Even though this move by the Federal Open Market Committee (FOMC) was widely expected, Yellen hinted that they expect to raise key interest rates three more times in 2017. Specifically, the FOMC said, "In view of realized and expected labor market conditions and inflation," they felt they would have to keep raising key interest rates. I should add that in December 2015, the FOMC implied that it would raise key interest rates four times, but they only raised rates once - late in the year. The truth of the matter is that the Fed will remain "data-dependent," so market rates will likely dictate the FOMC's 2017 decisions.

Inflation Threatens to Rise Above the Fed's Target Levels

Speaking of "data," on Wednesday, the Labor Department reported that the Producer Price Index (PPI) rose 0.4% in November. Excluding food and energy, the core PPI rose by a more modest 0.2%. Due to tight inventories, there was some apparent wholesale inflation, but businesses are now actively rebuilding inventories, so this wholesale pricing pressure may ebb in the upcoming months. In the past 12 months, the PPI has risen 1.8%, which is the fastest 12-month rate of wholesale inflation since mid-2014.

On Thursday, the Labor Department reported that the Consumer Price Index (CPI) rose 0.2% in November. Food prices declined -0.2%, while energy prices rose 1.2%, so excluding food and energy, the core CPI rose 0.2%. Most of the inflation on the consumer side seems to be energy related, although rents (up 0.4%), transportation (up 0.3%), and medical care costs (up 0.5%) also rose. Overall, the CPI has risen 1.7% in the past 12 months and - like the PPI - is running at the highest full-year rate in two years.

On Wednesday, the Commerce Department reported that retail sales rose only 0.1% in November, the smallest increase in retail sales in the past three months, but I remain very suspicious that online sales are not being properly measured by the Commerce Department. The National Retail Federation is expecting retail sales (including online sales) in November and December to rise by 3.6% compared to last year.

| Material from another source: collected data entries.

(** * PyShopList: the item store and the list presenter of [PyShopList.py]

    A shallow embedding of the two classes of the program, [ShoppingList]
    (the data-access layer over one SQLite table) and [ShoppingListGUI]
    (the Tk handlers that read the entries, call the store and redraw the
    list), together with the Python built-ins and the part of SQLite the
    two classes rely on.

    Conventions.
    - A Python [str] is a [string]; one [ascii] stands for one character,
      so only one-byte characters are represented.
    - A Python [int] is a [Z]; a [float] is a binary64 [PrimFloat.float].
    - A text given to SQLite, a value or the text of a statement, is
      taken to be within SQLite's limit on its length (10^9 bytes).
    - A method that can raise returns an [outcome]; a method that changes
      an object returns the object after the call next to its outcome, so
      that what a failed call leaves behind is part of its result. *)

From Stdlib Require Import ZArith String Ascii List Lia Bool PrimFloat DecimalString Sorted Permutation.
From Stdlib Require Finite DecimalFacts DecimalPos.
Import ListNotations.

Local Open Scope string_scope.
Local Open Scope Z_scope.

(** ** Exceptions and results *)

(** The exceptions the modelled code can raise: Python's own, and the two
    classes of [sqlite3] errors the statements of the program can cause. *)
Inductive exn : Type :=
| ValueError        (* int() on a text that is not an integer literal *)
| TypeError         (* a format specification applied to None; a keyword
                       named like a parameter of the method called *)
| AttributeError    (* an attribute read on None *)
| OverflowError     (* an int outside 64 bits bound to a statement *)
| OperationalError  (* sqlite3: syntax error, no such column, too many
                       columns in a SET list, rowids exhausted *)
| IntegrityError.   (* sqlite3: UNIQUE constraint failed, datatype mismatch *)

Inductive outcome (A : Type) : Type :=
| Returns (a : A)
| Raises (e : exn).

Arguments Returns {A} a.
Arguments Raises {A} e.

Definition raised {A} (o : outcome A) : bool :=
  match o with Returns _ => false | Raises _ => true end.

(** ** Python built-ins used by the program *)

Module Py.

(** The white space [int] drops around a literal: tab to carriage return
    and space, and, of the other one-byte characters, NEL (133) and the
    no-break space (160). *)
Definition literal_space (c : ascii) : bool :=
  let n := nat_of_ascii c in
  ((9 <=? n) && (n <=? 13) || (n =? 32) || (n =? 133) || (n =? 160))%nat.

Definition isdigit (c : ascii) : bool :=
  let n := nat_of_ascii c in ((48 <=? n) && (n <=? 57))%nat.

Definition digit_value (c : ascii) : Z := Z.of_nat (nat_of_ascii c) - 48.

Fixpoint skip_spaces (l : list ascii) : list ascii :=
  match l with
  | c :: l' => if literal_space c then skip_spaces l' else l
  | [] => []
  end.

(** The text between the white space at both ends. *)
Definition trim (l : list ascii) : list ascii :=
  rev (skip_spaces (rev (skip_spaces l))).

(** The digit part of an integer literal in base ten: one digit or more,
    with single underscores allowed between two digits. [seen] tells
    whether the previous character was a digit. *)
Fixpoint digits (acc : Z) (seen : bool) (l : list ascii) : option Z :=
  match l with
  | [] => if seen then Some acc else None
  | c :: l' =>
      if isdigit c then digits (10 * acc + digit_value c) true l'
      else if Ascii.eqb c "_"
           then (if seen then digits acc false l' else None)
           else None
  end.

(** The cap CPython puts on the number of digits of a conversion between
    [int] and [str] in base ten, [sys.int_info.default_max_str_digits];
    a conversion with more digits raises [ValueError]. *)
Definition int_max_str_digits : nat := 4300.

Definition digit_count (l : list ascii) : nat := List.length (filter isdigit l).

Definition literal (l : list ascii) : option Z :=
  if (int_max_str_digits <? digit_count l)%nat then None
  else digits 0 false l.

(** [int(s)] for a [str]: surrounding white space is dropped, one sign is
    accepted, the rest must be a digit part. [None] is [ValueError]. *)
Definition int (s : string) : option Z :=
  match trim (list_ascii_of_string s) with
  | "-"%char :: ds => option_map Z.opp (literal ds)
  | "+"%char :: ds => literal ds
  | l => literal l
  end.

Also on Wednesday, the Fed announced that industrial production declined -0.4% in November, due largely to a -4.4% drop in utility output. The details were interesting. For instance, manufacturing declined -0.1% due largely to a -2.3% decline in vehicle production. Excluding vehicles, manufacturing output rose 0.2%. Especially encouraging was that mining activity rose 1.1% due largely to rising energy production.

All in all, rising inflation should give the Fed reason enough to raise rates again, but they (and I) will be watching these temporary drops in retail sales and industrial production to see if they turn around.

Finally, I should add that on Tuesday, China's National Bureau of Statistics reported that industrial output rose to a 6.2% annual pace and retail sales rose 10.8% in the past 12 months. Overall, worldwide industrial production and retail sales are improving, which is good news for improving global GDP growth in 2017.

Disclosure: *Navellier may hold securities in one or more investment strategies offered to its clients.